Glean Reaches $300 Million ARR, Citing Surging Enterprise Demand
Credit: Ken Yeung/Microsoft Copilot

Glean has reached $300 million in annual recurring revenue (ARR), the company said Thursday, an amount that tripled in just 15 months. It attributes the growth to stronger enterprise data context, broader departmental deployment, and higher-than-average user engagement.

This milestone signals that Glean is holding its ground, even as enterprise software vendors like Slack, Dropbox, HubSpot, and Atlassian launch competing features. Underscoring its appeal, the company reported that its Fortune 500 customers “nearly doubled” year over year, though it offered no further specifics. It did note that more than 85 percent of customers are using Glean across five or more departments, suggesting that the enterprise search platform is not a point solution for just one team or workflow. And nearly half of Glean’s monthly active users return on a daily basis, more than twice the rate typical for enterprise SaaS products.

The product numbers reinforce the revenue story. Compared with generic alternatives, Glean reported that users preferred its output 2.5 times more often. One key reason: It’s cheaper. The company claimed its approach used 30 percent fewer tokens. And in a time when token consumption is being closely tracked by finance and IT teams, every token saved is a dollar earned.

For a platform employees are expected to rely on as heavily as they rely on a search engine, token costs are not a minor implementation detail—they are a direct constraint on how often workers can use it. If workers are forced to ration tokens, the daily engagement Glean is celebrating today likely becomes the first casualty. That makes affordability not just a competitive talking point, but an existential consideration for any AI platform positioning itself as workplace infrastructure.

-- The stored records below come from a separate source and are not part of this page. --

(** A session that ends: its channel is closed and it leaves the map. *)
Lemma inv_end_session st src s :
  inv st -> sessions st !! src = Some s ->
  exists st', close_session s st = Some st' /\
    inv (st' <| sessions := delete src (sessions st') |>).
Proof.
  intros [H1 H2 H3 H4 H5 H6 H7 H8] Hs. destruct (H1 src s Hs) as (t & Et & Hsrc & Ho).
  set (t' := set_session (fun u => u <| closeChan := true |>) t).
  exists (on_thread s (set_session (fun _ => session t')) st). split.
  { unfold close_session. rewrite Et. unfold closeSessionChan. by rewrite Ho. }
  set (st' := on_thread _ _ _).
  assert (alter (set_session (fun _ => session t')) s (threads st) = <[s := t']> (threads st)) as Ea.
  { apply map_eq. intros i. destruct (decide (i = s)) as [->|].
    - by rewrite lookup_alter_eq, lookup_insert_eq, Et.
    - by rewrite lookup_alter_ne, lookup_insert_ne. }
  assert (forall i u, <[s := t']> (threads st) !! i = Some u ->
    (i = s /\ u = t') \/ (i <> s /\ threads st !! i = Some u)) as Hl
    by (intros i u; rewrite lookup_insert_Some; naive_solver).
  assert (forall i u, threads st !! i = Some u -> exists u',
    <[s := t']> (threads st) !! i = Some u' /\ srcAddr u' = srcAddr u /\
    remoteConn (session u') = remoteConn (session u)) as Hl'.
  { intros i u E. destruct (decide (i = s)) as [->|].
    - exists t'. rewrite lookup_insert_eq. rewrite Et in E. by injection E as <-.
    - exists u. by rewrite lookup_insert_ne. }
  match goal with |- inv ?x => set (fin := x) end.
  split; change (threads fin) with (alter (set_session (fun _ => session t')) s (threads st));
    rewrite ?Ea; change (sessions fin) with (delete src (sessions st));
    change (closed fin) with (closed st); change (main fin) with (main st);
    change (clock fin) with (clock st).
  - intros src' s' [Hne E]%lookup_delete_Some. destruct (H1 _ _ E) as (u & Eu & Hu & Ho').
    exists u. split; [|done]. rewrite lookup_insert_ne; [done|]. intros <-.
    rewrite Et in Eu. injection Eu as <-. congruence.
  - intros i u [[-> ->]|[Hi E]]%Hl; [done|]. intros Ho'. destruct (H2 i u E Ho') as [Hm Ha].
    split; [|done]. apply lookup_delete_Some. split; [|done]. intros ->. congruence.
  - intros i u [[-> ->]|[Hi E]]%Hl; [|by eapply H3]. by apply (H3 s t).
  - done.
  - intros c Hc. destruct (H5 c Hc) as (i & u & E & <-).
    destruct (Hl' i u E) as (u' & ? & _ & ?). eauto.
  - intros i j u v Hu Hv E. apply Hl in Hu as [[-> ->]|[Hi Eu]], Hv as [[-> ->]|[Hj Ev]];
      [done| | |by eapply H6]; [by apply (H6 s j t v)|by apply (H6 i s u t)].
  - intros src' i E. destruct (H7 src' i E) as (u & Eu & <-).
    destruct (Hl' i u Eu) as (u' & ? & ? & _). eauto.
  - intros i u [[-> ->]|[Hi E]]%Hl; [by apply (H8 s t)|by eapply H8].
Qed.

(** A session that starts. *)
Lemma inv_create st src c conf :
  inv st -> sessions st !! src = None -> new_conn st c = true ->
  inv (getOrCreateSession conf src (Ok c) st).1.
Proof.
  intros [H1 H2 H3 H4 H5 H6 H7 H8] Hs Hc%bool_decide_eq_true. unfold getOrCreateSession. rewrite Hs.
  cbn [fst]. set (s := fresh _). set (t := Build_thread _ _ _ _).
  assert (threads st !! s = None) as HN by (apply not_elem_of_dom, is_fresh).
  assert (forall i u, <[s := t]> (threads st) !! i = Some u ->
    (i = s /\ u = t) \/ (i <> s /\ threads st !! i = Some u)) as Hl
    by (intros i u; rewrite lookup_insert_Some; naive_solver).
  assert (forall i u, threads st !! i = Some u -> <[s := t]> (threads st) !! i = Some u) as Hl'
    by (intros i u E; rewrite lookup_insert_ne; [done|intros <-; congruence]).
  assert (remoteConn (session t) ∉ closed st) as Hnc.
  { intros (i & u & E & Eu)%H5. by apply (Hc i u E). }
  match goal with |- inv ?x => set (fin := x) end.
  split; change (threads fin) with (<[s := t]> (threads st));
    change (sessions fin) with (<[src := s]> (sessions st));
    change (closed fin) with (closed st); change (main fin) with (main st);
    change (clock fin) with (clock st).
  - intros src' s' [[<- <-]|[Hne E]]%lookup_insert_Some.
    + exists t. by rewrite lookup_insert_eq.
    + destruct (H1 _ _ E) as (u & Eu & Hu). exists u. split; [by apply Hl'|done].
  - intros i u [[-> ->]|[Hi E]]%Hl Ho; [by rewrite lookup_insert_eq|].
    destruct (H2 i u E Ho) as [Hm Ha]. split; [|done].
    rewrite lookup_insert_ne; [done|]. intros E'. congruence.
  - intros i u [[-> ->]|[Hi E]]%Hl; [|by eapply H3]. split; [done|by intros [=]].
  - done.
  - intros c' Hc'. destruct (H5 c' Hc') as (i & u & E & <-). eauto.
  - intros i j u v Hu Hv E. apply Hl in Hu as [[-> ->]|[Hi Eu]], Hv as [[-> ->]|[Hj Ev]];
      [done| | |by eapply H6]; exfalso; [by apply (Hc j v)|by apply (Hc i u)].
  - intros src' i E. destruct (H7 src' i E) as (u & Eu & <-). eauto.
  - intros i u [[-> ->]|[Hi E]]%Hl; [cbn; lia|by eapply H8].
Qed.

“Glean’s moat is its unmatched ability to capture enterprise context across complex environments and convert it into high-quality, action-oriented intelligence that provides organizations secure access to the knowledge, people, workflows, and systems they need to drive business outcomes,” the company wrote in a release.

Over the past 15 months, Glean has expanded well beyond indexing files and surfacing answers to become a platform for deploying autonomous AI agents, tools that don’t wait to be queried but proactively orchestrate workflows, surface relevant knowledge, and take action across an organization’s connected tools and data sources. Its strategy has worked so well that the company has even released a framework for Chief Information Officers and IT leaders to help them create a path for scaling agents across their organizations.

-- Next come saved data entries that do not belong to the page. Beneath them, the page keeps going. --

(** What a [catch (e)] clause can receive. *)
Inductive Exn : Type :=
| BackendError (msg : string)       (* rejected network call *)
| TypeError (msg : string)
| SyntaxError (msg : string)
| RangeError (msg : string)
| DOMException (name : string).

(** Outcome of evaluating a call: a value, or an exception (a rejected
    promise, for an awaited call). *)
Inductive Completion (A : Type) : Type :=
| Returned (a : A)
| Threw (e : Exn).
Arguments Returned {A} a.
Arguments Threw {A} e.

Definition threw {A} (c : Completion A) : bool :=
  match c with Threw _ => true | Returned _ => false end.

(** Run-time values: what [JSON.parse] can produce, and [undefined].
    A number keeps the lexeme it was written with. *)
Inductive JsValue : Type :=
| JsUndefined
| JsNull
| JsBool (b : bool)
| JsNumber (lexeme : string)
| JsString (s : string)
| JsArray (items : list JsValue)
| JsObject (fields : list (string * JsValue)).

Definition is_digit (c : ascii) : bool :=
  let n := nat_of_ascii c in (48 <=? n)%nat && (n <=? 57)%nat.

(** A number lexeme denotes zero when no digit of its mantissa is
    non-zero (underflow to zero of tiny literals is not modelled). *)
Fixpoint mantissa_is_zero (s : string) : bool :=
  match s with
  | EmptyString => true
  | String c rest =>
      if (c =? "e")%char || (c =? "E")%char then true
      else if is_digit c && negb (c =? "0")%char then false
      else mantissa_is_zero rest
  end.

(** ToBoolean. *)
Definition truthy (v : JsValue) : bool :=
  match v with
  | JsUndefined | JsNull => false
  | JsBool b => b
  | JsNumber lex => negb (mantissa_is_zero lex)
  | JsString s => negb (s =? "")
  | JsArray _ | JsObject _ => true
  end.

(** [a || b]. *)
Definition js_or (a b : JsValue) : JsValue := if truthy a then a else b.

(** [s || d] for a string [s]. *)
Definition str_or (s d : string) : string := if s =? "" then d else s.

(** Own-property lookup on a parsed object: the last binding of a
    repeated key wins, as in [JSON.parse]. *)
Fixpoint lookup_field (k : string) (fs : list (string * JsValue)) : option JsValue :=
  match fs with
  | [] => None
  | (k', v) :: rest =>
      match lookup_field k rest with
      | Some v' => Some v'
      | None => if k' =? k then Some v else None
      end
  end.

(** [v.k] for one of the property names the program reads
    ([definition], [story], [translation], ...): none of them exists on
    a prototype, so only own properties of objects answer; reading a
    property of [null] or [undefined] throws. *)
Definition js_get (v : JsValue) (k : string) : Completion JsValue :=
  match v with
  | JsUndefined => Threw (TypeError "Cannot read properties of undefined")
  | JsNull => Threw (TypeError "Cannot read properties of null")
  | JsObject fs =>
      Returned (match lookup_field k fs with Some x => x | None => JsUndefined end)
  | _ => Returned JsUndefined
  end.

Definition str_join (sep : string) (parts : list string) : string :=
  match parts with
  | [] => ""
  | p :: ps => fold_left (fun acc q => acc +:+ sep +:+ q) ps p
  end.

(** ToString, as used by template literals.  A number is printed as
    its lexeme, which is what JavaScript prints for a number written
    the way JavaScript prints it ([1.5]); for another spelling of a
    number ([1.50], [15e-1], more digits than a double holds) the
    model keeps the spelling where JavaScript prints the number. *)
Fixpoint toString (v : JsValue) : string :=
  match v with
  | JsUndefined => "undefined"
  | JsNull => "null"
  | JsBool true => "true"
  | JsBool false => "false"
  | JsNumber lex => lex
  | JsString s => s
  | JsArray items =>
      str_join "," (map (fun x => match x with
                              | JsUndefined | JsNull => ""
                              | _ => toString x
                              end) items)
  | JsObject _ => "[object Object]"
  end.

Fixpoint str_drop (n : nat) (s : string) : string :=
  match n, s with
  | O, _ => s
  | S n', String _ rest => str_drop n' rest
  | S _, EmptyString => EmptyString
  end.

(** White space and line terminators ([WhiteSpace] and
    [LineTerminator] of ECMA-262), as the UTF-8 bytes of the string
    show them.  One byte: TAB, LF, VT, FF, CR and the space. *)
Definition is_space (c : ascii) : bool :=
  let n := nat_of_ascii c in
  ((9 <=? n)%nat && (n <=? 13)%nat) || (n =? 32)%nat.

(** Two bytes: U+00A0, the no-break space. *)
Definition is_space2 (a b : ascii) : bool :=
  (nat_of_ascii a =? 194)%nat && (nat_of_ascii b =? 160)%nat.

That said, Glean’s figures warrant the standard caveat. ARR has no standardized accounting definition, and there’s growing scrutiny of AI startups on how they calculate and report this figure. Critics point to the ease of annualizing a single month’s revenue, variable pilot-to-production conversion rates, and high churn as factors that can inflate numbers. Glean’s $300 million figure is self-reported, and as TechCrunch noted, the company uses a consumption-based model in which customers pay per use—it “by definition doesn’t have a strictly recurring component.”

What’s clear is that enterprises are spending real money on Glean and coming back to use it daily. But the competitive window is narrowing. “The first four or five years of our existence, we had no competition. Given how important search is to make AI work in the enterprise, every single company in the world wants to be in this space,” Arvind Jain, Glean’s chief executive, told TechCrunch. The next 15 months will show whether Glean can keep outrunning them.

We won’t have to wait long to see what the company does next, however. Next month is the startup’s Glean:Go conference, where it is expected to unveil new enterprise AI and connected workplace products and features.